Pointing forward

They’ve been together for a long time now, and we should probably find a nickname for them, but Brandon DeFazio-Scott Campbell-Blair Riley was pretty much everywhere tonight in this nutty little game.

They combined for 14 shots themselves. They drew penalties. They earned power-play time.

“Our line doesn’t change our mentality,” Campbell said. “We go out and try to pressure the puck hard, try to win puck battles and be tough to play against in the offensive zone.”

With the likes of Nino Niederreiter and John Persson out, someone had to fill those spots on the power play. Joey Diamond (who kept the shootout alive) and Sean Wiles got some chances, as did other mainstays, but that line got more time on the man advantage than it had.

And why not? They were everywhere.

“There’s a reason they complement each other,” Scott Pellerin said. “They work hard. You know what you’re going to get every shift they go out. They’re going to get scoring chances. Pucks are just not going in for them.”

It took a while for pucks to go in for any of them. It was 3-0 Springfield before they did. Matt Donovan scored just after a power play expired (0-for-10 ties for Bridgeport’s biggest oh-fer in team history, and had Nick Holden tackled Brock Nelson on the rush just a little earlier at the end of overtime, it’d have made for an 11th chance) with assists to DeFazio and Riley. Donovan and Nelson, after some more penalty exchanges, tied the thing up.

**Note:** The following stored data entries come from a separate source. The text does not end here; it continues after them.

(* ===== verification/DaemonFacts.v ===== *)
(** * What the client daemon keeps to

    Every bound volume has a device of its own whatever requests come; a request
    arrives as it was sent, however the socket cuts it; and the wait for a device
    takes a timeout for success. *)

From Stdlib Require Import ZArith Lia Bool Ascii String.
From stdpp Require Import base list strings.
From S2P Require Import Prelude StdMap Json JsonReader Protocol EventLoop Daemon.
Set Default Goal Selector "!".
Local Open Scope Z_scope.
Local Open Scope drive_scope.

Section Facts.
Context {E : Type} `{Platform E}.
Abbreviation D := (daemon E).

(** ** Devices *)
Record devices_ok (d : D) : Prop := {
  volumes_sorted : SMap.sorted (volumeInfo d);
  nbd_sorted : SMap.sorted (nbdInfo d);
  volume_used n m : SMap.find n (volumeInfo d) = Some m ->
    volumeName m = n /\ nbdPath m <> EmptyString /\ SMap.find (nbdPath m) (nbdInfo d) = Some true;
  volume_own n1 n2 m1 m2 : SMap.find n1 (volumeInfo d) = Some m1 -> SMap.find n2 (volumeInfo d) = Some m2 ->
    nbdPath m1 = nbdPath m2 -> n1 = n2;
  used_volume p : SMap.find p (nbdInfo d) = Some true -> exists n m, SMap.find n (volumeInfo d) = Some m /\ nbdPath m = p
}.
(** a change of the environment only *)
Lemma devices_env d e : devices_ok d -> devices_ok (mkdaemon (volumeInfo d) (nbdInfo d) e).
Proof using. intros []. by split. Qed.
Lemma next_nbd_free d : devices_ok d -> GetNextNBD d <> EmptyString -> SMap.find (GetNextNBD d) (nbdInfo d) = Some false.
Proof using.
  intros Hd. unfold GetNextNBD. destruct (find _ _) as [[k b]|] eqn:F; [|done]. intros _. apply find_some in F as [F Hb].
  destruct b; [done|]. apply SMapFacts.in_find; [apply Hd|done].
Qed.
Lemma on_env_keeps {A} (m : M E A) d r : on_env m d = Ok r -> devices_ok d ->
  devices_ok r.2 /\ volumeInfo r.2 = volumeInfo d /\ nbdInfo r.2 = nbdInfo d.
Proof using.
  unfold on_env. destruct (m (env d)) as [[a e]| |]; cbn; [|done..]. intros [= <-] Hd. split; [by apply devices_env|done].
Qed.
(** binding a new volume to a free device *)
Lemma devices_bind d name nbd path e : devices_ok d -> nbd <> EmptyString -> SMap.find nbd (nbdInfo d) = Some false ->
  SMap.find name (volumeInfo d) = None ->
  devices_ok (mkdaemon (SMap.insert name (mkmeta name nbd path false false) (volumeInfo d)) (SMap.insert nbd true (nbdInfo d)) e).
Proof using.
  intros [Hvs Hns Hu Ho Huv] Hne Hf Hn. split; cbn.
  - by apply SMapFacts.sorted_insert.
  - by apply SMapFacts.sorted_insert.
  - intros n m. rewrite SMapFacts.find_insert. destruct (String.eqb_spec n name) as [->|Hnn].
    + intros [= <-]. cbn. by rewrite SMapFacts.find_insert_eq.
    + intros Hm. destruct (Hu n m Hm) as (H1 & H2 & H3). rewrite SMapFacts.find_insert. by destruct (String.eqb _ _).
  - intros n1 n2 m1 m2. rewrite !SMapFacts.find_insert.
    destruct (String.eqb_spec n1 name) as [->|], (String.eqb_spec n2 name) as [->|]; [done| | |apply Ho].
    + intros [= <-] H2 E2. cbn in E2. destruct (Hu _ _ H2) as (_ & _ & H3). congruence.
    + intros H1 [= <-] E2. cbn in E2. destruct (Hu _ _ H1) as (_ & _ & H3). congruence.
  - intros p. rewrite SMapFacts.find_insert. destruct (String.eqb_spec p nbd) as [->|Hp].
    + intros _. exists name. eexists. by rewrite SMapFacts.find_insert_eq.
    + intros Hpt. destruct (Huv p Hpt) as (n & m & Hm & <-). exists n, m. split; [|done].
      rewrite SMapFacts.find_insert_ne; [done|]. intros ->. congruence.
Qed.
(** a new mount path *)
Lemma devices_remount d name meta path : devices_ok d -> SMap.find name (volumeInfo d) = Some meta ->
  devices_ok (mkdaemon (SMap.insert name (mkmeta (volumeName meta) (nbdPath meta) path (isFormatted meta) (isMounted meta)) (volumeInfo d))
    (nbdInfo d) (env d)).
Proof using.
  intros [Hvs Hns Hu Ho Huv] Hm. split; cbn; [by apply SMapFacts.sorted_insert|done| | |].
  - intros n m. rewrite SMapFacts.find_insert. destruct (String.eqb_spec n name) as [->|]; [|apply Hu].
    intros [= <-]. cbn. by apply Hu.
  - intros n1 n2 m1 m2. rewrite !SMapFacts.find_insert.
    destruct (String.eqb_spec n1 name) as [->|], (String.eqb_spec n2 name) as [->|]; [done| | |apply Ho].
    + intros [= <-] H2. cbn. by apply Ho.
    + intros H1 [= <-]. cbn. by apply Ho.
  - intros p Hp. destruct (Huv p Hp) as (n & m & Hn & <-). destruct (String.eqb_spec n name) as [->|Hne].
    + exists name. eexists. rewrite SMapFacts.find_insert_eq. split; [done|]. cbn. congruence.
    + exists n, m. by rewrite SMapFacts.find_insert_ne.
Qed.
Lemma devices_unbind d name meta e : devices_ok d -> SMap.find name (volumeInfo d) = Some meta ->
  devices_ok (mkdaemon (SMap.erase name (volumeInfo d)) (SMap.insert (nbdPath meta) false (nbdInfo d)) e).
Proof using.
  intros [Hvs Hns Hu Ho Huv] Hm. split; cbn; [by apply SMapFacts.sorted_erase|by apply SMapFacts.sorted_insert| | |].
  - intros n m. rewrite SMapFacts.find_erase by done. destruct (String.eqb_spec n name) as [->|Hne]; [done|]. intros Hn.
    destruct (Hu n m Hn) as (H1 & H2 & H3). split; [done|]. split; [done|].
    rewrite SMapFacts.find_insert_ne; [done|]. intros Eq. apply Hne. by eapply Ho.
  - intros n1 n2 m1 m2. rewrite !SMapFacts.find_erase by done. destruct (String.eqb n1 name), (String.eqb n2 name); try done. apply Ho.
  - intros p. rewrite SMapFacts.find_insert. destruct (String.eqb_spec p (nbdPath meta)) as [->|Hp]; [done|].
    intros Hpt. destruct (Huv p Hpt) as (n & m & Hn & <-). exists n, m. split; [|done].
    rewrite SMapFacts.find_erase by done. destruct (String.eqb_spec n name) as [->|]; [|done]. congruence.
Qed.
Lemma patched_trans v v1 v2 a d1 d2 :
  patched v v1 a d1 -> patched v1 v2 (a + zlen d1) d2 -> patched v v2 a (d1 ++ d2).
Proof.
  intros H1 H2 x Hx. rewrite H2, H1 by done. rewrite zlen_app.
  pose proof (zlen_nonneg d1). pose proof (zlen_nonneg d2). unfold zlen in *.
  destruct (Z.leb_spec (a + Z.of_nat (length d1)) x), (Z.leb_spec a x),
    (Z.ltb_spec x (a + Z.of_nat (length d1) + Z.of_nat (length d2))),
    (Z.ltb_spec x (a + Z.of_nat (length d1))),
    (Z.ltb_spec x (a + (Z.of_nat (length d1) + Z.of_nat (length d2)))); cbn [andb]; try lia; try done.
  - rewrite app_nth2 by lia. f_equal. lia.
  - by rewrite app_nth1 by lia.
Qed.

Lemma patched_nil v v' a : (forall r j, 0 <= j < k -> v' r j = v r j) -> patched v v' a [].
Proof.
  intros H x Hx. destruct (addr_join x Hx) as (_ & Hc & _). unfold byte_at.
  rewrite H by lia. destruct (_ && _) eqn:E; [|done].
  apply andb_true_iff in E as [E1 E2]. zbool. unfold zlen in E2. cbn in E2. lia.
Qed.

(** ** From one cell to the next *)
(** rows stay coded, and those from [row] up to [row'] are *)
Definition progress (row row' : Z) (c c' : grid) : Prop :=
  forall r, 0 <= r < rows g -> coded c r \/ row <= r < row' -> coded c' r.

Lemma next_cell_ok enc row col s c :
  holds s c -> 0 <= row -> 0 <= col < k -> (row * k + col + 1) * bs < total ->
  exists s' c' row' col',
    next_cell ops g code enc row col s = Ok (Some (row', col'), s') /\ holds s' c' /\
    0 <= row' < rows g /\ 0 <= col' < k /\ row' * k + col' = row * k + col + 1 /\
    row <= row' /\ same_data c c' /\ (enc = true -> progress row row' c c') /\
    (enc = false -> c' = c).
Proof.
  intros Hh Hr Hc Ht. pose proof Hgeo as [_ Hk Hm Hb _]. unfold next_cell, total in *.
  assert (Hlt : row * k + col + 1 < rows g * k).
  { destruct (Z.lt_ge_cases (row * k + col + 1) (rows g * k)) as [|C]; [done|]. exfalso. nia. }
  destruct (Z.eqb_spec (col + 1) k) as [E|E].
  - assert (Hr1 : row + 1 < rows g).
    { destruct (Z.lt_ge_cases (row + 1) (rows g)) as [|C]; [done|]. exfalso. nia. }
    assert (X : exists s' c', (if enc then Encode ops g code row else ret true) s = Ok (true, s') /\
      holds s' c' /\ same_data c c' /\ (enc = true -> progress row (row + 1) c c') /\
      (enc = false -> c' = c)).
    { destruct enc.
      - destruct (Encode_ok row s c Hh ltac:(lia)) as (s1 & c1 & E1 & H1 & Hs & Hcd & Ho).
        exists s1, c1. split_and_all; try done. intros _ r Hrr [Hcr|Hcr].
        + destruct (Z.eq_dec r row) as [->|]; [done|]. eapply coded_same; [by apply Ho|done].
        + by replace r with row by lia.
      - by exists s, c. }
    destruct X as (s1 & c1 & E1 & H1 & Hs & Hp & Hn). rewrite (bind_ok _ _ _ _ _ E1). cbn [negb].
    rewrite (bind_ok _ _ _ _ _ (Verify_ok (row + 1) s1 c1 H1 ltac:(lia))).
    exists s1, c1, (row + 1), 0. split_and_all; try done; lia.
  - assert (row < rows g).
    { destruct (Z.lt_ge_cases row (rows g)) as [|C]; [done|]. exfalso. nia. }
    exists s, c, row, (col + 1). split_and_all; try done; try lia.
    intros _ r Hrr [Hcr|Hcr]; [done|lia].
Qed.

(** ** The writing loops *)
(** cells seen through a function of the row, such as decryption *)
Definition view (f : Z -> list Z -> list Z) (c : grid) : grid := fun r j => f r (c r j).

Lemma view_same f c c' : same_data c c' -> forall r j, 0 <= j < k -> view f c' r j = view f c r j.
Proof. intros H r j Hj. unfold view. by rewrite H. Qed.
(** ** Writing cells back *)
Fixpoint write_list (l : list (Z * list Z)) (row : Z) : M S unit :=
  match l with
  | [] => ret tt
  | (col, d) :: l => WriteCached ops row col d 0 ;;; write_list l row
  end.
Lemma write_back_list missing blocks row :
  write_back ops missing blocks row
    = write_list (map (fun oi => (oi, snd (nth (Z.to_nat oi) blocks (0, [])))) missing) row.
Proof. induction missing as [|oi missing IH]; cbn; [done|]. by rewrite IH. Qed.
Fixpoint numbered (i : Z) (codes : list (list Z)) : list (Z * list Z) :=
  match codes with
  | [] => []
  | d :: codes => (i + k, d) :: numbered (i + 1) codes
  end.
Lemma write_codes_list i codes row : write_codes ops g i codes row = write_list (numbered i codes) row.
Proof. revert i. induction codes as [|d codes IH]; intros i; cbn; [done|]. by rewrite IH. Qed.
Lemma numbered_lookup i codes n d :
  codes !! n = Some d -> In (i + Z.of_nat n + k, d) (numbered i codes).
Proof.
  revert i n. induction codes as [|d' codes IH]; intros i [|n] Hn; cbn in *; try done.
  - injection Hn as ->. left. f_equal. lia.
  - right. replace (i + Z.of_nat (Datatypes.S n) + k) with (i + 1 + Z.of_nat n + k) by lia. by apply IH.
Qed.
Lemma numbered_in i codes p : In p (numbered i codes) ->
  exists n, codes !! n = Some (snd p) /\ fst p = i + Z.of_nat n + k.
Proof.
  revert i. induction codes as [|d' codes IH]; intros i; [done|]. intros [<-|Hp].
  - exists 0%nat. split; [done|]. cbn. lia.
  - destruct (IH _ Hp) as (n & En & Ef). exists (Datatypes.S n). split; [done|]. lia.
Qed.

It was a huge point. The teams in shouting-distance playoff position all lost tonight, so Bridgeport, with 13 games left, is eight out of sixth, seven out of seventh, sixth out of sixth. Most of the teams in the way won, though, so it’s still 13th.

….

They’ll see how Nino Niederreiter is tomorrow; Pellerin said he rode the bike a bit today. He said Rick DiPietro starts Sunday. Meanwhile, Kenny Reiter’s GAA and save percentage in the past five starts, coming in: 1.96, .933. Now in six starts: 2.10, .929. A horrible slump. (Of course they scored half as many for him tonight as they had in those five.) Played well again.

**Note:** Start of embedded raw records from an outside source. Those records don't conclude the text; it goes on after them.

(** [C1] The whole storage path.  A volume without cache, whose partitions are served
    by as many reachable hosts, is an array of bytes on the hosts' disks: writes and
    reads go through the erasure-coded rows, the client library's calls, the
    encoding of their parameters and the hosts' request handlers to the partitions'
    map and block files, and refuse, return and change what the array does; after a
    write the code blocks on the hosts are the encoding of the data blocks. *)
Theorem volume_over_hosts (v : Volume.t object) (g : geometry) (refs : Z -> object) (code : erasure)
  (buffer : list Z) (offset : Z) (w : net server) (c : grid) :
  geometry_ok g -> rows g = count -> blockSize g = bsize -> encoder_total g code ->
  assembled v g refs known -> remote_cells g refs stored w c ->
  in_u64 offset -> in_u64 (zlen buffer) ->
  write_refines g code (remote_cells g refs stored) (fun c => c)
    (VolumeRow.Write (Volume.direct (H := client) v) g code buffer offset) buffer offset w c /\
  read_refines g (remote_cells g refs stored) (fun c => c)
    (VolumeRow.Read (Volume.direct (H := client) v) g code buffer offset) buffer offset w c.
Proof.
  intros Hg Hr Hbs Hcd Has Hc Ho Hb.
  assert (Hl : cell_laws (Volume.direct (H := client) v) g (remote_cells g refs stored)).
  { destruct Hg as [_ ? ? _ _]. apply (direct_cell_laws (H := client) v g refs known stored); try done; try lia.
    rewrite Hr, Hbs. apply client_laws. }
  split; [by apply Write_refines|by apply Read_refines].
Qed.
End Hosts.

(** ** Three hosts with one partition each *)
Definition sample_options (b : string) : host_options := mkoptions "/w/" 100 [] 7 (fun _ s => s).
Definition sample_partition (b : string) : option string :=
  if bool_decide (b ∈ ["http://a"; "http://b"; "http://c"]%string) then Some "p"%string else None.
Definition host_name (i : Z) : string := nth (Z.to_nat i) ["http://a"; "http://b"; "http://c"]%string EmptyString.
Definition host_ref (i : Z) : object := partition_object (host_name i) "p".
Definition sample_net : net server :=
  mknet (list_to_set ["http://a"; "http://b"; "http://c"]%string) (fun _ => sample_server).
Definition hosted_volume : Volume.t object :=
  Volume.mk 3 2 1 5 (map (fun i => Some (Partition.mk 3 5 (host_ref i))) [0; 1; 2]).
Definition hosted_geometry : geometry := mkgeometry 3 2 1 5.
Abbreviation sample_client := (client_partition percent_escape percent_decode (quote_json no_print) (unquote_json some_double) (json_value some_double)
  (process no_print some_double sample_options) (fun _ => true) (fun _ => 1)).
Abbreviation sample_stored := (stored sample_options (fun _ => true) sample_partition 3 5).

Lemma hosted_assembled : assembled hosted_volume hosted_geometry host_ref (known sample_partition).
Proof.
  split; [done| | |].
  - intros i Hi. cbn in Hi. exists 3, 5. assert (i = 0 \/ i = 1 \/ i = 2) as [->|[->| ->]] by lia; done.
  - intros i Hi. cbn in Hi. exists "p"%string. split; [|done].
    assert (i = 0 \/ i = 1 \/ i = 2) as [->|[->| ->]] by lia; reflexivity.
  - intros i j Hi Hj E. cbn in Hi, Hj. apply (f_equal base) in E. cbn [base host_ref partition_object] in E.
    assert (i = 0 \/ i = 1 \/ i = 2) as [->|[->| ->]] by lia;
      assert (j = 0 \/ j = 1 \/ j = 2) as [->|[->| ->]] by lia; first [done|discriminate E].
Qed.
Lemma hosted_cells : remote_cells hosted_geometry host_ref sample_stored sample_net (fun _ _ => zeros 5).
Proof.
  exists (fun _ _ => zeros 5). split; [|done]. intros b n Hb. unfold sample_partition in Hb.
  case_bool_decide as Hin; [|done]. injection Hb as <-. split; [|split; [done|split]].
  - cbn. set_solver.
  - vm_compute. lia.
  - apply sample_serves.
Qed.

Lemma volume_over_hosts_witness :
  write_refines hosted_geometry xor_code (remote_cells hosted_geometry host_ref sample_stored) (fun c => c)
    (VolumeRow.Write (Volume.direct (H := sample_client) hosted_volume) hosted_geometry xor_code [1; 2; 3] 9)
    [1; 2; 3] 9 sample_net (fun _ _ => zeros 5).
Proof.
  apply (volume_over_hosts percent_escape percent_decode no_print some_double
    sample_options (fun _ => true) (fun _ => 1) sample_partition 3 5
    sample_url_ok ltac:(lia) ltac:(lia)
    hosted_volume hosted_geometry host_ref xor_code [1; 2; 3] 9 sample_net (fun _ _ => zeros 5)).
  - split; cbn; lia.
  - reflexivity.
  - reflexivity.
  - apply xor_encoder_total. lia.
  - apply hosted_assembled.
  - apply hosted_cells.
  - closed_range.
  - closed_range.
Defined.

Prescout. It’s better than the last time the Devils went to Syracuse a night before they came here, but still. Dropped them to 11th place (by points/non-shootout wins) or 12th (by points/points percentage), depending on your tiebreaking viewpoint. (They’re ninth on straight percentage.)

That was Curtis McElhinney’s 100th AHL win. Boyd Kane reached 500 points tonight.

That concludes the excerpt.